Dickens always took an interest in the way his readers made use of his stories and particularly delighted in these groups. In 1837, he wrote to the newly-formed Edinburgh Pickwick Club, exclaiming, ‘I cannot tell you how much delight it has afforded me to hear of its existence… Mr Pickwick’s heart is among you always’ (this letter is also in the Museum’s collection).
A small but fascinating archive of notes and drawings by the painter Charles Mahoney (1903-1968), mostly relating to the murals in the Lady Chapel of Campion Hall, subsidised by Evelyn Waugh, and painted in 1942-52. There is also one sketch in the hand of Sir Edwin Lutyens of an early project for the completion of the projected quadrangle of buildings at Campion Hall and Mahoney has drawn details of drapery on the same sheet, rendering it a compelling record of hopes for the future as envisaged at the end of the 1930s. The Master of Campion Hall, Martin D’Arcy SJ (1888-1976) had chosen Mahoney as the mural painter for the Lady Chapel with the advice of Sir John Rothenstein, after Stanley Spencer (the first choice) had proved too disruptive a personality to work in the Hall over a long period. This archive documents not only the evolution of the mural paintings, but also offers valuable sketches and observations of the daily life of the Hall in the 1940s and early 1950s. As such it complements perfectly the substantial holding of Mahoney letters from the same period already in the archives.

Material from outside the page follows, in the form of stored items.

(** X24. White space in front of the opening fence makes the second
    alternative of the pattern take the fence and leave the word [json]: what
    is parsed is [json], the white space after it and the body. *)
Theorem space_before_the_fence_leaves_the_tag w ws0 ws1 body ws2 ws3 :
  ws0 <> EmptyString -> body <> EmptyString ->
  no_backtick body = true -> Re.strip body = body ->
  blank ws0 = true -> blank ws1 = true -> blank ws2 = true -> blank ws3 = true ->
  _extract_code_from_json w
    (ws0 +:+ Re.fence +:+ "json" +:+ ws1 +:+ body +:+ ws2 +:+ Re.fence +:+ ws3)
  = json_loads w ("json" +:+ ws1 +:+ body).
Proof.
  intros Hne Hbne Hb Hs H0 H1 H2 H3. unfold _extract_code_from_json.
  cbn zeta. f_equal.
  destruct (strip_fixed _ Hs) as [Hl Hr].
  destruct (lstrip_fixed _ Hl) as [->|(c & t & E & Hc)]; [done|].
  set (tagged := "json" +:+ ws1 +:+ body).
  assert (Et : Re.sub_fence 0
                 (ws0 +:+ Re.fence +:+ "json" +:+ ws1 +:+ body +:+ ws2
                      +:+ Re.fence +:+ ws3)
               = Re.sub_fence 0 (tagged +:+ ws2 +:+ Re.fence +:+ ws3)).
  { change (ws0 +:+ Re.fence +:+ "json" +:+ ws1 +:+ body +:+ ws2
                +:+ Re.fence +:+ ws3)
      with (ws0 +:+ Re.fence
                +:+ ("json" +:+ ws1 +:+ body +:+ ws2 +:+ Re.fence +:+ ws3)).
    replace (tagged +:+ ws2 +:+ Re.fence +:+ ws3)
      with ("json" +:+ ws1 +:+ body +:+ ws2 +:+ Re.fence +:+ ws3).
    2:{ unfold tagged. by rewrite !app_assoc_string. }
    generalize ("json" +:+ ws1 +:+ body +:+ ws2 +:+ Re.fence +:+ ws3).
    intros rest. rewrite <- app_assoc_string. apply sub_fence_hit.
    { destruct ws0; discriminate. }
    rewrite app_assoc_string. unfold Re.match_fence.
    assert (Hd : PyStr.drop_prefix (Re.fence +:+ "json")
                   (ws0 +:+ Re.fence +:+ rest) = None).
    { destruct ws0 as [|x ws0]; [done|].
      change (Re.fence +:+ "json") with (String "`" "``json").
      rewrite app_cons. apply drop_prefix_tick, space_is_no_tick.
      unfold blank in H0. cbn [all_chars] in H0.
      by apply andb_true_iff in H0 as [? _]. }
    rewrite Hd, (span_stop _ ws0 (Re.fence +:+ rest)); [|done|].
    2:{ intros x y. change (Re.fence +:+ rest) with (String "`" ("``" +:+ rest)).
        by intros [= <- _]. }
    by rewrite drop_prefix_app, length_app_string. }
  rewrite Et.
  assert (Hnt : no_backtick tagged = true).
  { unfold tagged, no_backtick. rewrite !all_chars_app.
    apply blank_no_backtick in H1. unfold no_backtick in H1, Hb.
    by rewrite H1, Hb. }
  assert (Hrt : Re.rstrip tagged = tagged).
  { unfold tagged. rewrite <- app_assoc_string. by apply rstrip_app_solid. }
  rewrite fenced_body by done.
  assert (Hst : Re.strip tagged = tagged).
  { unfold Re.strip. rewrite <- Hrt at 2. f_equal. }
  exact (strip_padded EmptyString _ ws3 Hst eq_refl H3).
Qed.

The parish library at Lund was established by the gift of Sir Thomas Remington (c.1612‒81), possibly in or shortly before 1676, when this catalogue was made. Though sadly the contents of the library were dispersed in the 19th century, this unique and very detailed catalogue—numbering over 160 pages and probably written by Remington himself—opens a window onto the literary world of 17th century Yorkshire. Catalogues such as this are rare and the books at Lund Church formed an impressive collection, whether it be considered a private or public library.